The Southeast Asian region holds approximately 30% of the world’s coral reefs, one-third of the world’s mangroves, and nearly 15% of the world’s tropical forests, making the implications of not addressing deforestation significant.
The latest Global Forest Report from CDP, the world’s largest environmental disclosure platform, shows that a record of 1,043 companies disclosed through CDP’s forests questionnaire last year.
Asian companies outperformed other regions when setting deforestation policies, setting deforestation targets, traceability, and focusing on ecosystem restoration.
The figures represent a 300% increase over the past five years, a sign that companies are beginning to recognise and disclose their impact on forests, although only 35 of these companies are from Southeast Asia.
However, despite an increase in companies recognising the risks of deforestation, there remains a lack of action against commitments leading to an increase in forest-related risks, with only about 1 in 10 companies disclosing sufficient action to stop deforestation.

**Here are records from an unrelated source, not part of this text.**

Lemma run_handle_configure_request_untracked env g event :
  get_window_of_xcb_window env (configure_request_window event) = None →
  run (handle_configure_request event) env g
  = (mkGlobals (randr_event_base g) (selected_window g)
       (<[4%nat := to_uint32 (configure_request_border_width event)]>
          (<[3%nat := to_uint32 (configure_request_height event)]>
             (<[2%nat := to_uint32 (configure_request_width event)]>
                (<[1%nat := to_uint32 (configure_request_y event)]>
                   (<[0%nat := to_uint32 (configure_request_x event)]>
                      (g_values g))))))
       (pointer_grab g),
     [xcb_configure_window (configure_request_window event)
        (Z.lor XCB_CONFIG_SIZE XCB_CONFIG_WINDOW_BORDER_WIDTH)
        [to_uint32 (configure_request_x event);
         to_uint32 (configure_request_y event);
         to_uint32 (configure_request_width event);
         to_uint32 (configure_request_height event);
         to_uint32 (configure_request_border_width event)]]).
Proof.
  intros Hnone. unfold run, handle_configure_request.
  cbv [mbind handler_bind mret handler_ret get ask emit]. by rewrite Hnone.
Qed.
(** C1 (amended). A sequence of N calls of [record] none of which throws
    (and none does when every payload is absent, falsy or plain JSON data)
    adds exactly N records to [view], in call order: the i-th carries the
    layer, status and message of the i-th call, the first eight characters
    of the UUID generated during it, and the clock reading taken during it.
    So the trace identifiers are pairwise distinct when those eight-character
    prefixes are, and the timestamps are non-decreasing when the clock
    readings are. *)
Theorem run_view (calls : list Call) (w : World) :
  (Forall (payload_ok (heap_of w)) calls -> exists w', run calls w = Normal w') /\
  (forall w', run calls w = Normal w' ->
     exists new,
       logs w' = logs w ++ new /\
       length new = length calls /\
       map traceId new = map call_traceId calls /\
       map timestamp new = map call_timestamp calls /\
       map layer new = map call_layer calls /\
       map status new = map call_status calls /\
       map message new = map call_message calls /\
       (NoDup (map call_traceId calls) -> NoDup (map traceId new)) /\
       (StronglySorted Z.le (map call_timestamp calls) ->
        StronglySorted Z.le (map timestamp new))).
Proof.
  split.
  - revert w. induction calls as [|c calls IH]; intros w Hok; simpl.
    + now eexists.
    + apply Forall_cons in Hok as [Hc Hok].
      destruct (record_returns c w Hc) as [w1 Hw1]. rewrite Hw1. simpl.
      apply IH. destruct (record_Normal c w w1 Hw1) as [r [ext [-> _]]]. simpl.
      eapply Forall_impl; [exact Hok|]. intros c'. apply payload_ok_extend.
  - assert (Hfields : forall w', run calls w = Normal w' ->
       exists new, logs w' = logs w ++ new /\
         map traceId new = map call_traceId calls /\
         map timestamp new = map call_timestamp calls /\
         map layer new = map call_layer calls /\
         map status new = map call_status calls /\
         map message new = map call_message calls).
    { revert w. induction calls as [|c calls IH]; intros w w'; simpl.
      - intros [= <-]. exists []. now rewrite app_nil_r.
      - intros Hrun. apply bind_Normal in Hrun as [w1 [Hw1 Hrun]].
        destruct (record_Normal c w w1 Hw1) as [r [ext [-> [Ht [Hc [Hl [Hs Hm]]]]]]].
        destruct (IH _ _ Hrun) as [new [Hlogs [Ht' [Hc' [Hl' [Hs' Hm']]]]]].
        simpl in Hlogs. exists (r :: new). simpl.
        split; [now rewrite Hlogs, <- app_assoc|].
        repeat split; congruence. }
    intros w' Hrun. destruct (Hfields w' Hrun) as [new [Hlogs [Ht [Hc [Hl [Hs Hm]]]]]].
    exists new. split; [exact Hlogs|]. split.
    { rewrite <- (length_map traceId new), Ht. apply length_map. }
    repeat (split; [assumption|]). now rewrite Ht, Hc.
Qed.
(** X13. When the platform refuses an edit of the countdown for lack of
    permission, after [j] edits that it accepted, [send_visual_status]
    prints one line and returns normally: it has slept [j] seconds, it does
    not fetch the status again and makes no further edit. *)
Theorem X13_refused_edit_ends_the_countdown (E : env) (w : world StatusBot.state)
    (ch : Z) (j : nat) (x : exn) :
  let t := length (out w) in
  channel_cached E t ch = true →
  (∀ e, ∃ m, channel_send E (S t) ch e = Done m) →
  (∀ t' m e, t' < t + 2 + 2 * j → message_edit E t' m e = None) →
  (∀ m e, message_edit E (t + 2 + 2 * j) m e = Some x) →
  exn_kind x = Forbidden →
  j < StatusBot.CHECK_INTERVAL →
  ∃ first m ticks last,
    StatusBot.send_visual_status E ch w
    = (Done tt,
       World (mem w)
         (out w ++ HttpGet StatusBot.STATUS_URL :: ChannelSend ch first (Done m) :: ticks
            ++ [MessageEdit m last (Some x);
                Print ("Missing permission to edit message in channel "
                         +:+ Text.of_Z ch)]))
    ∧ Forall (tick m) ticks
    ∧ slept ticks = j.
Proof.
  intros t Hcached Hsend Hok Hx Hkind Hj. unfold StatusBot.send_visual_status.
  revert Hj. generalize StatusBot.CHECK_INTERVAL. intros n Hj.
  erewrite mbind_run; [|reflexivity]. cbv beta iota. fold t. rewrite Hcached. cbn [negb].
  destruct (fetch_status_run E w) as (text & Hfetch).
  erewrite mbind_run; [|exact Hfetch]. cbv beta iota.
  erewrite mbind_run; [|reflexivity]. cbv beta iota. cbn [mem out].
  rewrite length_app. cbn [length]. rewrite Nat.add_1_r. fold t.
  match goal with
  | |- context [channel_send E (S t) ch ?e] =>
      destruct (Hsend e) as [m Hm]; rewrite Hm
  end.
  erewrite mbind_run; [|reflexivity]. cbv beta iota. cbn [mem out].
  erewrite mbind_run; [|reflexivity]. cbv beta iota.
  match goal with
  | |- context [mbind _ (StatusBot.countdown E ch m ?e n) ?w1] =>
      destruct (countdown_forbidden E ch m e n j w1 x) as (ticks & last & Hrun & Hs & Ht);
      [ done
      | intros t' e' Hlt; apply Hok; cbn [out] in Hlt;
        rewrite !length_app in Hlt; cbn [length] in Hlt; unfold t; lia
      | intros e'; cbn [out]; rewrite !length_app; cbn [length];
        rewrite <- (Hx m e'); f_equal; unfold t; lia
      | done
      | ]
  end.
  erewrite mbind_run; [|exact Hrun]. cbv beta iota. cbn [negb mem out mret M_ret ret].
  eexists _, m, ticks, last. rewrite <- !app_assoc. split; [reflexivity|]. done.
Qed.

(** * The further properties on sample runs *)

Import Cases.

Lemma X1_witness :
  let s' := mem (save_config calm w_games).2 in
  init (disk s') = s'
  ∧ seen_new s' = seen_new (mem w_games)
  ∧ seen_update s' = seen_update (mem w_games)
  ∧ seen_fixed s' = seen_fixed (mem w_games)
  ∧ channel_id_new (config s') = channel_id_new (config (mem w_games))
  ∧ channel_id_update (config s') = channel_id_update (config (mem w_games))
  ∧ channel_id_fixed (config s') = channel_id_fixed (config (mem w_games)).
Proof.
  apply (X1_restart_restores_saved_state calm w_games). reflexivity.
Defined.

The governments and policymakers in Southeast Asia have taken steps to show their commitment to net zero, in part by setting targets to reduce emissions coming from the forests and land use sectors, as well as managing deforestation and seeking collaboration from non-state actors including private sectors.
Urgent Action is Needed
Some of the implemented initiatives include the enhancement of Nationally Determined Contribution (NDC), the development of green taxonomy measures, and disclosure requirements on ESG. The CDP report supports this given that Asian companies are considered more compliant with the law compared to companies from other regions.
However, despite the progress being made, the challenges faced by companies sourcing commodities from Southeast Asia and their impact on biodiversity remain a concern.
In 2022, there were 28 companies (increased from 21 in 2021) in Southeast Asia that disclosed through the forests questionnaire, with 10 companies from Indonesia, 7 from Malaysia, 6 from Singapore, 4 from Thailand, 1 from the Philippines, and none from Vietnam.
To put an end to deforestation the report outlines key actions companies must take including conducting comprehensive risk assessments, enhancing deforestation/conversion-free compliance, and disclosing their progress in achieving deforestation-free and conversion-free supply chains.
CDP disclosure for corporates and the financial services sector allows for transparent reporting of progress against good practice frameworks and standards.
The report finds that globally, companies are still not acting to mitigate the risks effectively and are risking nearly US$80 billion in total as a result. From 10 companies in Southeast Asia alone, the total risk reported is US$2.3 billion.
Thomas Maddox, Global Director, Forests and Land Use at CDP said: “It was a record-breaking year for companies disclosing their impacts on forests, which is encouraging for transparency. The results show companies are becoming ever more aware of the risks and opportunities addressing deforestation represents, but we continue to see a gap between commitments and tangible actions.”
“The eradication of deforestation from commodity supply chains makes economic and environmental sense but requires appropriate financial and policy incentives to prioritise action. Deforestation has no place in the net-zero, nature-positive world science and society are demanding. Achieving it is a matter of ‘when’, not ‘if’. Companies acting now will reap the benefits of the opportunities. Companies acting later will face the highest costs.”